(** * Properties *)

(** ** Induction on types, through the fields of struct types *)

Section type_induction.
Variable P : type -> Prop.
Hypothesis HBool : P TBool.
Hypothesis HInt : forall k, P (TInt k).
Hypothesis HString : P TString.
Hypothesis HPtr : forall e, P e -> P (TPtr e).
Hypothesis HSlice : forall e, P e -> P (TSlice e).
Hypothesis HMapping : P TMapping.
Hypothesis HInterface : P TInterface.
Hypothesis HStruct : forall fs, Forall (fun f => P (tftype f)) fs -> P (TStruct fs).

Fixpoint type_nested_ind (t : type) : P t :=
  match t with
  | TBool => HBool
  | TInt k => HInt k
  | TString => HString
  | TPtr e => HPtr e (type_nested_ind e)
  | TSlice e => HSlice e (type_nested_ind e)
  | TMapping => HMapping
  | TInterface => HInterface
  | TStruct fs =>
      HStruct fs
        ((fix go (l : list tfield) : Forall (fun f => P (tftype f)) l :=
            match l with
            | [] => List.Forall_nil _
            | f :: r =>
                @List.Forall_cons _ (fun f => P (tftype f)) f r
                  (match f return P (tftype f) with
                   | MkTField _ _ _ x => type_nested_ind x
                   end) (go r)
            end) fs)
  end.
End type_induction.

Lemma depth_Zero (t : type) : depth (Zero t) = tdepth t.
Proof.
  induction t using type_nested_ind; simpl; try reflexivity.
  f_equal. induction H as [|[n tg a x] r Hx _ IH]; simpl in *.
  - reflexivity.
  - now rewrite Hx, IH.
Qed.

Lemma depth_field (fs : list field) (i : nat) (f : field) :
  fs !! i = Some f -> (depth (fvalue f) < depth (VStruct fs))%nat.
Proof.
  simpl. revert i. induction fs as [|[n tg a x] r IH]; intros i Hi.
  - discriminate.
  - destruct i as [|i]; simpl in Hi.
    + injection Hi as <-. simpl. lia.
    + specialize (IH _ Hi). simpl. lia.
Qed.

Lemma NewStruct_inv (s : value) (fs : list field) :
  NewStruct s = inr fs -> internal.Value_valid s false = Some (VStruct fs).
Proof.
  unfold NewStruct. simpl.
  destruct (internal.Value_valid s false) as [[]|]; try discriminate.
  now intros [= ->].
Qed.

Lemma Value_valid_depth (s : value) (fs : list field) :
  internal.Value_valid s false = Some (VStruct fs) ->
  depth s = depth (VStruct fs).
Proof.
  induction s; simpl; try discriminate; auto.
  now intros [= ->].
Qed.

○ ○ ○

TRY IT >> Scan the lines above for the word "HPtr". Return each one that has it.

TASK OUTPUT >>
Hypothesis HPtr : forall e, P e -> P (TPtr e).
  | TPtr e => HPtr e (type_nested_ind e)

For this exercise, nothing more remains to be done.